GUILT (saying they'll die or commit suicide, say they are disappointed, or say they'll move back to their country and leave us behind) note: I know they won't because there are no good jobs back at their country. They've lived in America for 30 years.
FEAR (saying I'll never survive in the real world if I don't get a "real" job)
ANGER they give me the silent treatment for weeks and the "I'm so disappointed in you" talk. And the frowning face.
DENIAL (they continue to talk about Pharmacy as if I'm still pursuing it, advising me (more like telling me what to do) to finish the requirements and take the exams) They even talk about what hospital I will be working at and how I can work for my parents even. Sad.

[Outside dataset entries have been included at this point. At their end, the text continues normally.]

(** C4. Time legality: every pickup time that parses (by the first
    matching format) is accepted exactly when it is at or after 21:00 or
    at or before 05:00, both ends included; stated for any parser in terms
    of the order on times, and for the modelled parser in minutes since
    midnight.  22:00, 04:30 and 05:00 are approved; 05:01 and 20:59 are
    rejected. *)
Theorem C4_pickup_time_window :
  (forall strptime pickup_time t,
     try_formats strptime formats pickup_time = Found (Some t) ->
     fst (is_valid_pickup_time strptime pickup_time) = true <->
     time_le night_start t \/ time_le t morning_end)
  /\ (forall pickup_time t,
        parsed_pickup_time pickup_time = Some t ->
        fst (is_valid_pickup_time strptime_time pickup_time) = true <->
        21 * 60 <= 60 * hour t + minute t \/ 60 * hour t + minute t <= 5 * 60)
  /\ is_valid_pickup_time strptime_time "22:00" = (true, "")
  /\ is_valid_pickup_time strptime_time "04:30" = (true, "")
  /\ is_valid_pickup_time strptime_time "05:00" = (true, "")
  /\ fst (is_valid_pickup_time strptime_time "05:01") = false
  /\ fst (is_valid_pickup_time strptime_time "20:59") = false.
Proof.
  split; [exact window_any_parser|]. split.
  - intros pickup_time t Hparse. apply parsed_pickup_time_found in Hparse.
    rewrite (window_any_parser _ _ _ Hparse).
    apply try_formats_whole_minute in Hparse as (Hh & Hm & Hs & Hus).
    unfold time_le, night_start, morning_end; simpl. lia.
  - repeat split; vm_compute; reflexivity.
Qed.

(** The window at a concrete pickup time. *)
Lemma C4_pickup_time_window_witness :
  parsed_pickup_time "23:30" = Some (mk_time 23 30 0 0) /\
  (fst (is_valid_pickup_time strptime_time "23:30") = true <->
   21 * 60 <= 60 * 23 + 30 \/ 60 * 23 + 30 <= 5 * 60).
Proof.
  split; [reflexivity|].
  exact (proj1 (proj2 C4_pickup_time_window) "23:30" (mk_time 23 30 0 0) eq_refl).
Defined.

(** *** The ledger and [reimburse_taxi] *)

Lemma create_adds (n : Z) (ids : gset string) a b c d :
  snd (create_taxi_request_form n ids a b c d) = {[request_id_of n]} ∪ ids.
Proof. reflexivity. Qed.

Lemma fold_create_spec (draws : list Z) :
  forall (ids : gset string) (request_id : string),
    request_id ∈ fold_left
      (fun ids n => snd (create_taxi_request_form n ids None None None None))
      draws ids
    <-> request_id ∈ ids \/ exists n, n ∈ draws /\ request_id = request_id_of n.
Proof.
  induction draws as [|n draws IH]; intros ids request_id; simpl.
  - split; [auto|]. intros [H|(n & Hn & _)]; [exact H|inversion Hn].
  - rewrite IH, elem_of_union, elem_of_singleton. split.
    + intros [[->|H]|(m & Hm & ->)]; [right|left|right]; auto.
      * exists n. split; [apply elem_of_cons; auto|reflexivity].
      * exists m. split; [apply elem_of_cons; auto|reflexivity].
    + intros [H|(m & Hm & ->)]; [auto|].
      apply elem_of_cons in Hm as [->|Hm]; eauto.
Qed.

(** The ledger holds exactly the ids handed out so far. *)
Lemma ledger_after_spec (draws : list Z) (request_id : string) :
  request_id ∈ ledger_after draws <->
  exists n, n ∈ draws /\ request_id = request_id_of n.
Proof.
  unfold ledger_after. rewrite fold_create_spec. split; [|auto].
  intros [H|H]; [|exact H]. now apply not_elem_of_empty in H.
Qed.
Lemma initial_state_ok : state_ok initial.
Proof. split; [by intros r ?%elem_of_nil|done]. Qed.

Lemma for_each_recognized root st :
  for_each st (findall_descendants "Connection" root)
  = for_each st (recognized_elements root).
Proof. unfold recognized_elements. by rewrite for_each_filter. Qed.

(** ** A port element without text, on whole documents *)

Lemma for_each_app l1 l2 st :
  for_each st (l1 ++ l2) = st' ← for_each st l1; for_each st' l2.
Proof.
  revert st. induction l1 as [|e l1 IH]; intros st; cbn; [done|].
  destruct (loop_body st e) as [st1| |]; cbn; [apply IH|done..].
Qed.

(** A loop that returns has returned from the iteration on each element. *)
Lemma for_each_returns l : ∀ st st' e,
  for_each st l = Ok st' → e ∈ l → ∃ st0 st1, loop_body st0 e = Ok st1.
Proof.
  induction l as [|e' l IH]; intros st st' e; cbn.
  - by intros _ ?%elem_of_nil.
  - destruct (loop_body st e') as [st1| |] eqn:He; cbn; [|done..].
    intros Hl [->|He']%elem_of_cons; [by exists st, st1|by eapply IH].
Qed.

Lemma for_each_ends l : ∀ st, for_each st l ≠ OutOfFuel.
Proof.
  induction l as [|e l IH]; intros st; cbn; [done|].
  pose proof (loop_body_never_out_of_fuel st e).
  destruct (loop_body st e); cbn; auto.
Qed.

Lemma loop_body_empty_port st e p :
  recognized e = true → port_element e = Some p → text p = None →
  loop_body st e = Raise AttributeError.
Proof.
  intros Hrec Hp Hx. unfold port_element in Hp.
  destruct (type_section e) as [sec|] eqn:Hsec; [|done]. cbn in Hp.
  rewrite (loop_body_section _ _ sec) by done.
  pose proof (build_bind (connection_type e) e sec
                (recognized_connection_type e Hrec)) as Hb.
  rewrite Hp, port_of_no_text in Hb by done. by rewrite Hb.
Qed.

Lemma raised_by_script fs script path x :
  convert_rdm_to_guac_json fs path = Raise x →
  main fs [script; path] = Exit [] 1.
Proof. intros H. unfold main. cbn. by rewrite H. Qed.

I hope that's enough information. I come from a Chinese family, but parents were born in Southeast Asia, so not mainland China or Taiwan. But they're still just as bad. I was the first born in my family in Southern California.

bluebirdlove3
Jun 24, 2010, 09:47 AM
Oh and as a teenager, I often ignored my parents. Knowing I was doomed to a future where I won't have many choices, I failed my classes. My parents put me into a special program for Science classes, and I rebelled by not doing well. I never bothered trying. Since I got Cs in most classes, my parents thought I was not very smart, but still demanded I do Pharmacy by taking "easy" classes. As a result, because my parents were making so many of my choices for me, I eventually stopped caring about school, exams, traffic tickets, payments, etc. because well, I didn't have any responsibility over them. Even as I went through Pharm school, I never stressed got stressed about failing like other students. I never got stressed about getting accepted into college even because I knew my parents would get me into one whether I wanted to or not.

When someone else runs your own life, you simply don't care what you do in it.